Is it possible to create a rational framework for war-making? When is it moral to use force? Is it ever moral to use force when it endangers the lives of civilians let alone combatants? It has been estimated that 500,000 American lives would have been lost had a land invasion of Japan been necessary in World War II. Was President Truman morally justified in ordering the atomic bombing of Hiroshima and Nagasaki, which cost millions of civilian casualties, even though they were war industry centers?

Whether or not Saddam Hussein really blinked or not, the "just war" question will be with us for generations to come even though it has received little public discussion. Yet the "just war" issue is central to the debate about a pre-emptive strike against Iraq. I think a good case can be made why such an assault on Saddam Hussein's dictatorship would fulfill the requirements of the "just war" doctrine.

St. Augustine of Hippo was the first major Christian theologian to define the circumstances under which war is legitimate: it had to be fought for the right reasons, and waged under rightful authority. Augustine held that the purpose of the war-making powers of the state is to ensure peace, which in turn helps to foster the common good of those in society.

St. Thomas Aquinas argued that three conditions must be met for a war to be just:

(1) It is begun on competent authority.

(2) There is a just cause for war, "namely that those who are attacked are attacked because they deserve it on account of some wrong they have done."

(3) And that there is a right intention, namely, seeking "the advancement of good and the avoidance of evil."

More recently, Dr. James Turner Johnson has added four "prudential tests": It must (a) be expected to produce a preponderance of good over evil, (b) have a reasonable hope of success, (c) be a last resort and (d) have peace as its expected outcome.

Professor Turner's essay can be found in a book published by the Ethics and Public Policy Center, "Close Calls." The volume, a collection of essays on "just war" theory was edited by its then director, Elliott Abrams, now a staff member of the National Security Council.

The "just war" doctrine can be applied to Iraq where Saddam Hussein has been an aggressor in two wars against Iran and Kuwait, has been guilty of using poison gas on his people and against the Iranian armies. During the Gulf war, he fired 39 Scud missiles against Israel, which was not a combatant and which had purposely been excluded from the U.N.-organized coalition.

There can be no question that ridding the Middle East of Saddam Hussein would mean "the advancement of good."

Is there a just cause for war against Iraq? Saddam violated the U.N. agreements when he ousted the United Nations Special Commission (UNSCOM ) from Iraq Aug. 5, 1998. That was the last day UNSCOM inspectors were allowed to intrude into Iraq's byways seeking Saddam Hussein's hidden store of weapons of mass destruction.

Even if the inspectors are allowed in, we have yet to see whether they actually will be allowed to operate unconditionally or are we going to be flimflammed again. But the "just war" question remains alive.

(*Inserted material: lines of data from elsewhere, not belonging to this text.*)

(** * alcohol-code: document pipeline with market-price enrichment

    A shallow embedding of the Python sources
      - services/perplexity_service.py   (PerplexityService._parse_response)
      - models/document_items_extended.py (the extended item validators)
      - models/processing_result.py       (ProcessingResult)
      - utils/item_extended.py            (extend_items)
      - services/google_service.py        (GoogleService.add_data_to_spreadsheet)
      - handlers/user/document.py         (the pipeline and the upload handlers)
    followed by the properties proved about them.

    Conventions.
      - A Python [str] is a list of Unicode code points ([pystr]); [len] is
        [length].  Literals are written as UTF-8 text and decoded by [py].
      - A Python [float] that carries a price is an exact rational ([Q]):
        the value of its decimal notation.  Binary rounding and overflow to
        [inf] are not represented; neither changes a sign.
      - Exceptions are explicit: code that may raise lives in the monad
        [M S A], a state passed along together with [Ok a] or [Raise e].
      - What the outside world answers (HTTP services, the file system, the
        chat transport) is read from a record of oracles, and every call made
        to the outside is appended to a trace. *)

From Stdlib Require Import ZArith NArith QArith Ascii String DecimalString
  DecimalPos.
From stdpp Require Import base option list gmap.

Local Open Scope N_scope.

(* ===================================================================== *)
(** * Python strings                                                      *)
(* ===================================================================== *)

Abbreviation codepoint := N (only parsing).
Abbreviation pystr := (list N) (only parsing).

(** UTF-8 decoding of a byte sequence (well-formed input is assumed for the
    literals of this file; a truncated sequence ends the decoding). *)
Fixpoint utf8_decode (bs : list N) : pystr :=
  match bs with
  | [] => []
  | b0 :: r0 =>
      if b0 <? 128 then b0 :: utf8_decode r0
      else if b0 <? 224 then
        match r0 with
        | b1 :: r1 => ((b0 - 192) * 64 + (b1 - 128)) :: utf8_decode r1
        | _ => []
        end
      else if b0 <? 240 then
        match r0 with
        | b1 :: b2 :: r2 =>
            ((b0 - 224) * 4096 + (b1 - 128) * 64 + (b2 - 128)) :: utf8_decode r2
        | _ => []
        end
      else
        match r0 with
        | b1 :: b2 :: b3 :: r3 =>
            ((b0 - 240) * 262144 + (b1 - 128) * 4096 + (b2 - 128) * 64 + (b3 - 128))
              :: utf8_decode r3
        | _ => []
        end
  end.

Definition py (s : string) : pystr :=
  utf8_decode (map N_of_ascii (list_ascii_of_string s)).

Definition cp_newline : codepoint := 10.
Definition cp_space : codepoint := 32.
Definition cp_comma : codepoint := 44.
Definition cp_dot : codepoint := 46.
Definition cp_colon : codepoint := 58.

(** [str.isspace] for one code point (Unicode 14, as CPython 3.11 has it). *)
Definition isspace (c : codepoint) : bool :=
  ((9 <=? c) && (c <=? 13)) || ((28 <=? c) && (c <=? 32))
  || (c =? 133) || (c =? 160) || (c =? 5760)
  || ((8192 <=? c) && (c <=? 8202))
  || (c =? 8232) || (c =? 8233) || (c =? 8239) || (c =? 8287) || (c =? 12288).

(** First code point of every block of ten decimal digits (general category
    Nd); the digit of value [d] of a block starting at [b] is [b + d]. *)
Definition decimal_blocks : list N :=
  [48; 1632; 1776; 1984; 2406; 2534; 2662; 2790; 2918; 3046; 3174; 3302;
   3430; 3558; 3664; 3792; 3872; 4160; 4240; 6112; 6160; 6470; 6608; 6784;
   6800; 6992; 7088; 7232; 7248; 42528; 43216; 43264; 43472; 43504; 43600;
   44016; 65296; 66720; 68912; 69734; 69872; 69942; 70096; 70384; 70736;
   70864; 71248; 71360; 71472; 71904; 72016; 72784; 73040; 73120; 92768;
   92864; 93008; 120782; 120792; 120802; 120812; 120822; 123200; 123632;
   125264; 130032].

(** Code points that are digits for [str.isdigit] without being decimal
    (superscripts, circled digits and the like): [float] refuses them. *)
Definition other_digit_ranges : list (N * N) :=
  [(178, 179); (185, 185); (4969, 4977); (6618, 6618); (8304, 8304);
   (8308, 8313); (8320, 8329); (9312, 9320); (9332, 9340); (9352, 9360);
   (9450, 9450); (9461, 9469); (9471, 9471); (10102, 10110); (10112, 10120);
   (10122, 10130); (68160, 68163); (69216, 69224); (69714, 69722);
   (127232, 127242)].

Fixpoint decimal_in (blocks : list N) (c : codepoint) : option N :=
  match blocks with
  | [] => None
  | b :: rest =>
      if (b <=? c) && (c <? b + 10) then Some (c - b) else decimal_in rest c
  end.

(** [unicodedata.decimal]: the value of a decimal digit, if it is one. *)
Definition decimal_value (c : codepoint) : option N :=
  decimal_in decimal_blocks c.

Definition isdecimal (c : codepoint) : bool :=
  match decimal_value c with Some _ => true | None => false end.

(** [str.isdigit] for one code point. *)
Definition isdigit (c : codepoint) : bool :=
  isdecimal c
  || existsb (fun r => (fst r <=? c) && (c <=? snd r)) other_digit_ranges.

(** [str.lstrip], [str.rstrip] and [str.strip] without argument. *)
Fixpoint lstrip (s : pystr) : pystr :=
  match s with
  | [] => []
  | c :: r => if isspace c then lstrip r else s
  end.

Definition rstrip (s : pystr) : pystr := rev (lstrip (rev s)).

Definition strip (s : pystr) : pystr := rstrip (lstrip s).

Definition pystr_eqb (a b : pystr) : bool := bool_decide (a = b).

(** [s.startswith(p)]. *)
Fixpoint startswith (p s : pystr) : bool :=
  match p, s with
  | [], _ => true
  | _ :: _, [] => false
  | a :: p', b :: s' => (a =? b) && startswith p' s'
  end.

Saddam has had plenty of time since 1998 to distribute his weapons of mass destruction outside Iraq itself in many places where the al Qaeda has been and is still operating. Al Qaeda terrorists have been located, thus far, in the U.S., Canada, Germany, England, France, Sweden, Pakistan, Afghanistan and I'm sure there's a second team and a third team. If Saddam Hussein's 23-year record as Iraq's dictator is placed alongside the "just war" criteria, action against him is long overdue.

Henry Kissinger's recent Los Angeles Times article describing the Iraq crisis, fits the criteria for just war whether or not Saddam blinked :

"But the terrorist threat transcends the nation-state; it derives in large part from transnational groups that, if they acquire weapons of mass destruction, could inflict catastrophic damage. That threat is compounded when these weapons are being built in direct violation of U.N. resolutions by a ruthless autocrat who sought to annex one of his neighbors and attacked another, with a demonstrated record of hostility toward America and the existing international system. The case is all the stronger because Saddam Hussein expelled U.N. inspectors who were installed as part of the settlement of the Persian Gulf war."


Arnold Beichman is a research fellow at Stanford University's Hoover Institution and a columnist for The Washington Times.